NVIDIA Technical BlogFebruary 1, 2024

Deploy an AI Coding Assistant with NVIDIA TensorRT-LLM and NVIDIA Triton

In this tutorial, we will learn how to deploy an AI coding assistant using NVIDIA TensorRT-LLM and NVIDIA Triton. AI coding assistants, also known as code LLMs, are capable of generating code, filling in missing code, adding documentation, and providing problem-solving tips. We will be using a code LLM called StarCoder, which is trained on 80+ programming languages.

To deploy our AI coding assistant, we need to have basic knowledge of deep learning inference and LLMs, as well as access to Hugging Face and familiarity with the Transformers library. We will also use the TensorRT-LLM optimization library and NVIDIA Triton with the TensorRT-LLM backend.

The first step is to clone and build the TensorRT-LLM library. Next, we download the StarCoder model from Hugging Face and place it in the appropriate directory. We then deploy the model on the Triton Inference Server, which allows us to create a production-ready deployment of our LLM. The Triton Inference Server backend for TensorRT-LLM leverages the C++ runtime for fast inference execution and includes techniques like in-flight batching and paged KV caching.

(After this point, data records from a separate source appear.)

(* ===== verification/Audio.v ===== *)
(** * Audio: the sound code of [CarmenGame.jsx] (lines 46-301)

    Sound is made with Web Audio oscillators. Each handler is a closure of
    one render. It reads the [musicEnabled] of that render, the argument
    [me] below, and not the state at the time it runs. The timer callbacks
    in [Screen.Task] keep the same value.

    The browser is a Section variable [audio_ctx]. It is the outcome of
    creating an [AudioContext] and resuming it when suspended, the same
    for every call. When it fails, the exception is the one the browser
    throws ([NotAllowedError], [NotSupportedError], ...).

    An [async] function called without [await] ([playBeep] in
    [playSuccessSound], [playMusicNote] in [playNextNote]) runs to its end
    at the call. A rejection of its promise is not observed ([detach]). *)

From S2P Require Import Prelude Js Client Screen.

Section Audio.

Variable audio_ctx : Exn + unit.

(** [playBeep(frequency, duration)] (lines 138-171): a square wave with a
    0.3 peak gain. An audio failure is rethrown. *)
Definition playBeep (me : bool) (frequency : Z) (duration : Q) : Js UI unit :=
  if negb me then mret tt else
  await_ audio_ctx ;; play_tone (mkTone frequency duration Square (3 # 10)).

Definition playSuccessSound (me : bool) : Js UI unit :=
  if negb me then mret tt else detach (playBeep me 800 (2 # 10)).

Definition playFailSound (me : bool) : Js UI unit :=
  if negb me then mret tt else detach (playBeep me 200 (5 # 10)).

(** The melody: frequency in Hz, duration in ms. *)
Definition notes : list (Z * Z) :=
  [(392, 600); (440, 600); (523, 600); (587, 800); (523, 400); (440, 400); (392, 800)].

(** [playMusicNote(frequency, duration)] (lines 210-240): a triangle wave
    with a 0.05 peak gain. An audio failure is logged and dropped. *)
Definition playMusicNote (me : bool) (frequency : Z) (duration : Q) : Js UI unit :=
  if negb me then mret tt else
  try_catch (await_ audio_ctx ;; play_tone (mkTone frequency duration Triangle (5 # 100)))
            (fun _ => mret tt).

(** [playNextNote] (lines 191-204): play [notes[noteIndex]], advance the
    index modulo 7, and schedule the next call [duration + 200] ms later
    in [musicIntervalRef]. *)
Definition playNextNote (me : bool) (noteIndex : nat) : Js UI unit :=
  if negb me then mret tt else
  match notes !! noteIndex with
  | None => throw (TypeError "Cannot read properties of undefined (reading 'freq')")
  | Some (freq, dur) =>
      detach (playMusicNote me freq (inject_Z dur / inject_Z 1000)%Q) ;;
      id ← setTimeout (TPlayNextNote me ((noteIndex + 1) mod length notes)%nat) (dur + 200);
      setMusicIntervalRef (Some id)
  end.

Definition startSimpleBackgroundMusic (me : bool) : Js UI unit :=
  if negb me then mret tt else playNextNote me 0.

(** [stopBackgroundMusic] (lines 242-263). The two other refs it tests are
    always [null]. *)
Definition stopBackgroundMusic : Js UI unit :=
  r ← gets musicIntervalRef;
  match r with
  | Some id => clearTimeout id ;; setMusicIntervalRef None
  | None => mret tt
  end.

Definition audio_error_message (e : Exn) : string :=
  if bool_decide (exn_name e = "NotAllowedError") then
    "🔊 Audio blocked by browser. Please allow audio and try again."
  else if bool_decide (exn_name e = "NotSupportedError") then
    "🔊 Audio not supported in this browser."
  else "🔊 Audio error: " +:+ exn_message e +:+ ". Try clicking anywhere on the page first.".

(** [toggleMusic] (lines 46-93), as created by a render where
    [audioLoaded] was [al] and [musicEnabled] was [me]. *)
Definition toggleMusic (al me : bool) : Js UI unit :=
  if negb al then mret tt else
  try_catch
    (if me then stopBackgroundMusic ;; setMusicEnabled false
     else
       await_ audio_ctx ;;
       playBeep me 440 (1 # 10) ;;
       _ ← setTimeout (TStartMusic me) 200;
       setMusicEnabled true)
    (fun e => setError (audio_error_message e) ;; _ ← setTimeout TClearError 5000; mret tt).

(** [setupAudio] (lines 95-120): nothing in its [try] can throw. *)
Definition setupAudio : Js UI unit := setAudioLoaded true.

(** [testAudio] (lines 266-301): an 800 Hz square tone, not gated by
    [musicEnabled]. *)
Definition testAudio : Js UI unit :=
  try_catch
    (await_ audio_ctx ;;
     play_tone (mkTone 800 (3 # 10) Square (2 # 10)) ;;
     setError "✅ Audio test successful! Try enabling sound effects now." ;;
     _ ← setTimeout TClearError 3000; mret tt)
    (fun e => setError ("❌ Audio test failed: " +:+ exn_message e) ;;
              _ ← setTimeout TClearError 5000; mret tt).

(** The browser runs a due callback: it leaves the pending list and runs. *)
Definition run_task (t : Task) : Js UI unit :=
  match t with
  | TStartMusic me => startSimpleBackgroundMusic me
  | TPlayNextNote me i => playNextNote me i
  | TClearError => setError ""
  end.

Definition fire (id : nat) : Js UI unit :=
  ts ← gets timers;
  match list_find (fun t => timer_id t = id) ts with
  | Some (_, t) => clearTimeout id ;; run_task (task t)
  | None => mret tt
  end.

(** The browser fires the timer held in [musicIntervalRef]. *)
Definition fire_music : Js UI unit :=
  r ← gets musicIntervalRef;
  match r with Some id => fire id | None => mret tt end.

Fixpoint music_steps (n : nat) : Js UI unit :=
  match n with O => mret tt | S n => fire_music ;; music_steps n end.

End Audio.

(** The tone of the [k]-th note of the melody. *)
Definition note_tone (k : nat) : Tone :=
  let '(f, d) := nth k notes (0, 0) in mkTone f (inject_Z d / inject_Z 1000)%Q Triangle (5 # 100).

(** Pending timers have ids below the next one. *)
Definition timers_fresh (s : UI) : Prop :=
  Forall (fun t => (timer_id t < next_timer s)%nat) (timers s).

(** ** Theorems *)

Lemma timers_fresh_ne s : timers_fresh s -> Forall (fun t => timer_id t ≠ next_timer s) (timers s).
Proof. intros Hf. eapply Forall_impl; [exact Hf |]. simpl. lia. Qed.

(** Firing the last timer scheduled, whose id no other pending timer has,
    runs its callback on the state without it. *)
Lemma fire_last ctx s ts id d t :
  Forall (fun t' => timer_id t' ≠ id) ts -> timers s = ts ++ [mkTimer id d t] ->
  fire ctx id s = run_task ctx t (snd (clearTimeout id s)) /\ timers (snd (clearTimeout id s)) = ts.
Proof.
  intros Hts Hs. destruct (find_last_fresh timer_id ts (mkTimer id d t) Hts) as [Hfind Hfilter].
  unfold fire, gets, mbind, js_bind. rewrite Hs. cbn [timer_id] in Hfind, Hfilter.
  rewrite Hfind. split; [reflexivity |]. cbn. by rewrite Hs, Hfilter.
Qed.

(** One note of the melody, when the audio works. *)
Lemma playNextNote_step s i :
  (i < 7)%nat ->
  exists s', playNextNote (inr tt) true i s = (inr tt, s') /\
    tones s' = tones s ++ [note_tone i] /\
    timers s' = timers s ++ [mkTimer (next_timer s) (snd (nth i notes (0, 0)) + 200)
                                     (TPlayNextNote true ((i + 1) mod 7))] /\
    next_timer s' = S (next_timer s) /\ musicIntervalRef s' = Some (next_timer s) /\
    musicEnabled s' = musicEnabled s.
Proof.
  intros Hi. do 7 (destruct i as [|i]; [eexists; split; [reflexivity |]; repeat split |]). lia.
Qed.

Lemma music_loop n i s :
  (i < 7)%nat -> timers_fresh s ->
  tones (run (playNextNote (inr tt) true i ;; music_steps (inr tt) n) s) =
  tones s ++ map (fun k => note_tone ((i + k) mod 7)) (seq 0 (S n)).
Proof.
  revert i s. induction n as [|n IH]; intros i s Hi Hf;
    destruct (playNextNote_step s i Hi) as (s' & Hrun & Htn & Hts & Hnx & Href & _);
    rewrite run_bind, Hrun.
  - cbn [seq map]. rewrite Nat.add_0_r, Nat.mod_small by done. exact Htn.
  - cbn [music_steps]. rewrite run_bind.
    destruct (fire_last (inr tt) s' (timers s) _ _ _ (timers_fresh_ne s Hf) Hts) as [Hfire Hts'].
    unfold fire_music at 1, gets, mbind at 1, js_bind at 1. rewrite Href.
    change (fire (inr tt) (next_timer s) s') with ((fire (inr tt) (next_timer s)) s').
    rewrite Hfire. cbn [run_task].
    fold (run (playNextNote (inr tt) true ((i + 1) mod 7) ;; music_steps (inr tt) n)
            (snd (clearTimeout (next_timer s) s'))).
    rewrite <- run_bind.
    rewrite IH; [| apply Nat.mod_upper_bound; lia |].
    2: { unfold timers_fresh. rewrite Hts'. cbn. rewrite Hnx.
         eapply Forall_impl; [exact Hf |]. intros x Hx; simpl in *; lia. }
    cbn [clearTimeout modify snd tones]. rewrite Htn, <- app_assoc. f_equal.
    change (seq 0%nat (S (S n))) with (0%nat :: seq 1%nat (S n)). rewrite <- seq_shift.
    cbn [map app]. rewrite map_map, Nat.add_0_r, (Nat.mod_small i 7) by done. f_equal.
    apply map_ext. intros k. rewrite Nat.Div0.add_mod_idemp_l. do 2 f_equal. lia.
Qed.

(** C18: once started by a render where sound is on, the background
    music plays forever, in a cycle. With working audio and [n] firings
    of the timer held in [musicIntervalRef], the notes heard are notes
    [0, 1, ..., n] of the melody, taken modulo 7. *)
Theorem background_music_cycles s n :
  timers_fresh s ->
  tones (run (startSimpleBackgroundMusic (inr tt) true ;; music_steps (inr tt) n) s) =
  tones s ++ map (fun k => note_tone (k mod 7)) (seq 0 (S n)).
Proof. intros Hf. exact (music_loop n 0 s ltac:(lia) Hf). Qed.

(** Twelve notes from the mount state: the melody, then its first five
    notes again. *)
Lemma background_music_cycles_witness :
  timers_fresh initialUI /\
  tones (run (startSimpleBackgroundMusic (inr tt) true ;; music_steps (inr tt) 11) initialUI) =
  map note_tone [0; 1; 2; 3; 4; 5; 6; 0; 1; 2; 3; 4]%nat.
Proof.
  split; [constructor |].
  rewrite (background_music_cycles initialUI 11); [reflexivity | constructor].
Defined.

(** C19: turning sound on never starts the music. [toggleMusic] is the
    closure of a render where [musicEnabled] is [false]. The test beep it
    awaits and the [startSimpleBackgroundMusic] it schedules 200 ms later
    both read that [false] and return at once. The audio may work: sound
    shows as on, no tone is played, and no music timer is left pending. *)
Theorem toggleMusic_enable_never_plays s :
  timers_fresh s ->
  let s1 := run (toggleMusic (inr tt) true false) s in
  let s2 := run (fire (inr tt) (next_timer s)) s1 in
  musicEnabled s1 = true /\ tones s1 = tones s /\
  timers s1 = timers s ++ [mkTimer (next_timer s) 200 (TStartMusic false)] /\
  musicEnabled s2 = true /\ tones s2 = tones s /\ timers s2 = timers s /\
  musicIntervalRef s2 = musicIntervalRef s.
Proof.
  intros Hf s1 s2.
  assert (Hs1 : timers s1 = timers s ++ [mkTimer (next_timer s) 200 (TStartMusic false)])
    by reflexivity.
  destruct (fire_last (inr tt) s1 _ _ _ _ (timers_fresh_ne s Hf) Hs1) as [Hfire Hts].
  unfold s2, run. rewrite Hfire. cbn [run_task startSimpleBackgroundMusic negb].
  repeat split; try reflexivity. exact Hts.
Qed.

(** The component at mount, once [setupAudio] has run: clicking "SOUND
    OFF" and waiting 200 ms leaves it silent. *)
Lemma toggleMusic_enable_never_plays_witness :
  let s := run setupAudio initialUI in
  timers_fresh s /\
  tones (run (fire (inr tt) (next_timer s)) (run (toggleMusic (inr tt) true false) s)) = [].
Proof.
  split; [constructor |].
  destruct (toggleMusic_enable_never_plays (run setupAudio initialUI)) as (_ & _ & _ & _ & Ht & _);
    [constructor | exact Ht].
Defined.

To set up the Triton Inference Server, we create a model repository and add the necessary script files for tokenization and detokenization. We also configure the batch size and memory limits for efficient inference. Finally, we launch the Triton server with the TensorRT-LLM backend.

With our AI coding assistant deployed, we can now use it to generate code, fill in missing code, and provide helpful suggestions. This can greatly speed up the coding process and improve productivity.